Collected data entries
════════════════

(* ===== verification/Trail.v ===== *)
(** * The audit log

    The log only grows, and no session row changes without an event of the same
    transaction that names the session. *)

From S2P Require Import Prelude Domain Schema Encoding Sha256 Store Pipeline Redaction.
From S2P Require Import Review Erasure Retention Release Multipart Identity Campaign Frame.
From S2P Require Import System.

(** ** Extension of the log *)

Notation audited := (onto audit_events prefix).

Lemma audited_same d d' : audit_events d' = audit_events d → audited d d'.
Proof. unfold onto. by intros ->. Qed.

Lemma insertAudit_audited e : respects audited (insertAudit e).
Proof. apply respects_modify. intros d. by exists [e]. Qed.
#[export] Hint Resolve insertAudit_audited : respects.

(** An event of the transaction names the session. *)
Definition names_session (id : string) (e : AuditEvent) : Prop := ae_Resource e = "session/" +:+ id.
Definition mentions (id : string) (d d' : db) : Prop :=
  ∃ l, audit_events d' = audit_events d ++ l ∧ Exists (names_session id) l.

Lemma mentions_extend id d0 d1 d2 d3 :
  audited d0 d1 → mentions id d1 d2 → audited d2 d3 → mentions id d0 d3.
Proof.
  intros [l1 H1] (l2 & H2 & He) [l3 H3]. exists (l1 ++ l2 ++ l3). split.
  - by rewrite H3, H2, H1, !(assoc_L (++)).
  - apply Exists_app. right. apply Exists_app. by left.
Qed.

Definition logs {A} (id : string) (m : tx A) : Prop :=
  ∀ d a d', m d = Ok (a, d') → mentions id d d'.

Lemma logs_here {A B} id (m : tx A) (k : A → tx B) :
  logs id m → (∀ a, respects audited (k a)) → logs id (bind m k).
Proof.
  intros Hm Hk d b d' (a & d1 & H1 & H2)%bind_ok.
  eapply mentions_extend; [reflexivity|by eapply Hm|by eapply Hk].
Qed.
Lemma logs_later {A B} id (m : tx A) (k : A → tx B) :
  respects audited m → (∀ a, logs id (k a)) → logs id (bind m k).
Proof.
  intros Hm Hk d b d' (a & d1 & H1 & H2)%bind_ok.
  eapply mentions_extend; [by eapply Hm|by eapply Hk|reflexivity].
Qed.
Lemma logs_insertAudit id e : ae_Resource e = "session/" +:+ id → logs id (insertAudit e).
Proof. intros He d a d' [= <- <-]. exists [e]. split; [done|by left]. Qed.

Lemma logs_insert_last_audit s command s' :
  Transition s command = Ok s' → logs (s_ID s') (insert_last_audit s').
Proof.
  intros (_ & _ & _ & _ & _ & ->)%Transition_ok. unfold insert_last_audit. cbn.
  rewrite last_snoc. by apply logs_insertAudit.
Qed.

Lemma logs_created s command s' id :
  Transition s command = Ok s' → s_ID s = id → logs id (insert_last_audit s').
Proof.
  intros H <-. pose proof (Transition_result _ _ _ H) as [<- _].
  by eapply logs_insert_last_audit.
Qed.

(** ** No silent change of a session *)

Definition session_audited (d d' : db) : Prop :=
  audited d d' ∧ ∀ id, sessions d !! id = sessions d' !! id ∨ mentions id d d'.

#[export] Instance session_audited_preorder : PreOrder session_audited.
Proof.
  split.
  - intros d. split; [reflexivity|by left].
  - intros d1 d2 d3 [H1 Hs1] [H2 Hs2]. split; [by etrans|]. intros id.
    destruct (Hs1 id) as [E1|M1].
    + destruct (Hs2 id) as [E2|M2]; [left; congruence|right].
      eapply mentions_extend; [done..|reflexivity].
    + right. eapply mentions_extend; [reflexivity|done|done].
Qed.

(** A statement that writes one session, followed by the event that names it. *)
Definition writes {A} (id : string) (m : tx A) : Prop :=
  ∀ d a d', m d = Ok (a, d') →
    audited d d' ∧ ∀ k, k ≠ id → sessions d' !! k = sessions d !! k.

Lemma respects_write {A B} id (m : tx A) (k : A → tx B) :
  writes id m → (∀ a, logs id (k a)) → (∀ a, respects session_audited (k a)) →
  respects session_audited (bind m k).
Proof.
  intros Hm Hl Hk d b d' (a & d1 & H1 & H2)%bind_ok.
  destruct (Hm _ _ _ H1) as [Ha Hs]. destruct (Hk _ _ _ _ H2) as [Ha2 Hs2].
  split; [by etrans|]. intros j. destruct (decide (j = id)) as [->|Hj].
  - right. eapply mentions_extend; [exact Ha|by eapply Hl|reflexivity].
  - destruct (Hs2 j) as [E|M]; [left; by rewrite <-E, Hs|right].
    eapply mentions_extend; [exact Ha|exact M|reflexivity].
Qed.

Lemma writes_update id st t : writes id (update_session_state id st t).
Proof.
  intros d a d' [_ ->]%update_session_state_ok. split; [by apply audited_same|].
  intros k Hk. db_simpl. by rewrite lookup_alter_ne.
Qed.
Lemma writes_alter f id : writes id (modify (set_sessions (alter f id))).
Proof.
  intros d a d' [= <- <-]. split; [by apply audited_same|].
  intros k Hk. db_simpl. by rewrite lookup_alter_ne.
Qed.
Lemma writes_insert id r : writes id (insert_session id r).
Proof.
  intros d a d' [_ ->]%insert_session_ok. split; [by apply audited_same|].
  intros k Hk. db_simpl. by rewrite lookup_insert_ne.
Qed.
#[export] Hint Resolve writes_update writes_alter writes_insert : respects.

Ltac logs_step :=
  match goal with
  | |- logs _ (let _ := _ in _) => cbv zeta
  | H : Transition _ _ = Ok ?s |- logs (s_ID ?s) (bind (insert_last_audit ?s) _) =>
    eapply logs_here; [eapply logs_insert_last_audit, H|intros; respects_all]
  | H : Transition _ _ = Ok ?s |- logs _ (bind (insert_last_audit ?s) _) =>
    eapply logs_here; [eapply logs_created; [exact H|reflexivity]|intros; respects_all]
  | |- logs _ (bind (insertAudit _) _) =>
    apply logs_here; [apply logs_insertAudit; reflexivity|intros; solve [respects_all]]
  | |- logs _ (bind _ _) => apply logs_later; [respects_all|intros]
  | |- logs _ (match ?x with _ => _ end) => destruct x
  | H : Transition _ _ = Ok ?s |- logs (s_ID ?s) (insert_last_audit ?s) =>
    eapply logs_insert_last_audit, H
  | |- logs _ (insertAudit _) => apply logs_insertAudit; reflexivity
  end.

Ltac audited_step :=
  match goal with
  | |- respects session_audited (bind (lift (Transition _ _)) _) =>
    apply respects_lift_eq; [apply _|intros ? ?]
  | |- respects session_audited (bind _ _) =>
    eapply respects_write; [solve [auto with respects]|intros; solve [repeat logs_step]|intros]
  | |- respects session_audited (modify _) =>
    apply respects_modify; intros ?; split; [by apply audited_same|intros ?; left; reflexivity]
  | |- _ => respects_step
  end.

Lemma insertAudit_session_audited e : respects session_audited (insertAudit e).
Proof. intros d a d' [= <- <-]. split; [by exists [e]|by left]. Qed.
#[export] Hint Resolve insertAudit_session_audited : respects.

Ltac audited_all := cbv zeta; repeat (audited_step; cbv beta zeta).

Lemma release_loop_audited id actor requestID now index sources :
  respects session_audited (release_loop id actor requestID now index sources).
Proof.
  assert (H0 : ∀ i l, respects audited (release_loop id actor requestID now i l)).
  { intros. apply respects_release_loop; [apply _|..]; intros; respects_all. }
  revert index. induction sources as [|[k row] l IH]; intros index; cbn [release_loop]; audited_all.
Qed.

Lemma queue_candidates_audited actor now rs n l :
  respects session_audited (queue_candidates actor now rs n l).
Proof. apply respects_queue_candidates; [apply _|]. intros. audited_all. Qed.
#[export] Hint Resolve release_loop_audited queue_candidates_audited : respects.

Lemma exec_audited req : respects session_audited (exec req).
Proof. destruct req; cbn [exec]; unfold discard; audited_all. Qed.

(** C8: no silent change.  Over any sequence of requests the audit log is only extended,
    and every session whose row differs at the end is named by an event that was
    appended meanwhile: the change and its event commit together. *)
Theorem session_changes_audited d d' :
  rtc step d d' →
  ∃ events, audit_events d' = audit_events d ++ events ∧
    ∀ id, sessions d !! id ≠ sessions d' !! id →
      ∃ e, e ∈ events ∧ names_session id e.
Proof.
  intros H. destruct (rtc_respects session_audited exec_audited d d' H) as [[l Hl] Hs].
  exists l. split; [done|]. intros id Hne. destruct (Hs id) as [E|(l' & Hl' & He)]; [done|].
  rewrite Hl in Hl'. apply app_inv_head in Hl' as ->.
  by apply Exists_exists in He as (e & He & Hn); exists e.
Qed.

Lemma session_changes_audited_witness :
  let req := RBootstrapCampaign
    {| cs_OrganizationName := "Org"; cs_ProjectName := "Project"; cs_TargetTrajectories := 1;
       cs_TemplateName := "Task"; cs_Goal := "Goal"; cs_Category := "c"; cs_Difficulty := "beginner";
       cs_TemplateSpecification := "{}"; cs_InputAssets := "[]"; cs_ExpectedOutputs := "[]";
       cs_ContributorName := "Ann" |} "operator" "req" 5 (Some [x01]) (Some [x02]) (Some [x03])
      (Some [x04]) (Some [x05]) (Some [x06]) (Some [x07]) in
  let d := run [req] initial_db in
  is_Some (sessions d !! "sess_07") ∧
  ∃ e, e ∈ audit_events d ∧ ae_Resource e = "session/sess_07".
Proof.
  intros req d. destruct (sessions d !! "sess_07") as [r|] eqn:Hr; [|vm_compute in Hr; discriminate Hr].
  split; [by eexists|].
  destruct (session_changes_audited initial_db d) as (l & Hl & He); [apply run_steps|].
  destruct (He "sess_07") as (e & Hin & Hn).
  - rewrite Hr. cbn. rewrite lookup_empty. discriminate.
  - exists e. split; [rewrite Hl; cbn; exact Hin|exact Hn].
Defined.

════════════════

Return, from the data, each line that has the word "onto" in it.

Notation audited := (onto audit_events prefix).
Proof. unfold onto. by intros ->. Qed.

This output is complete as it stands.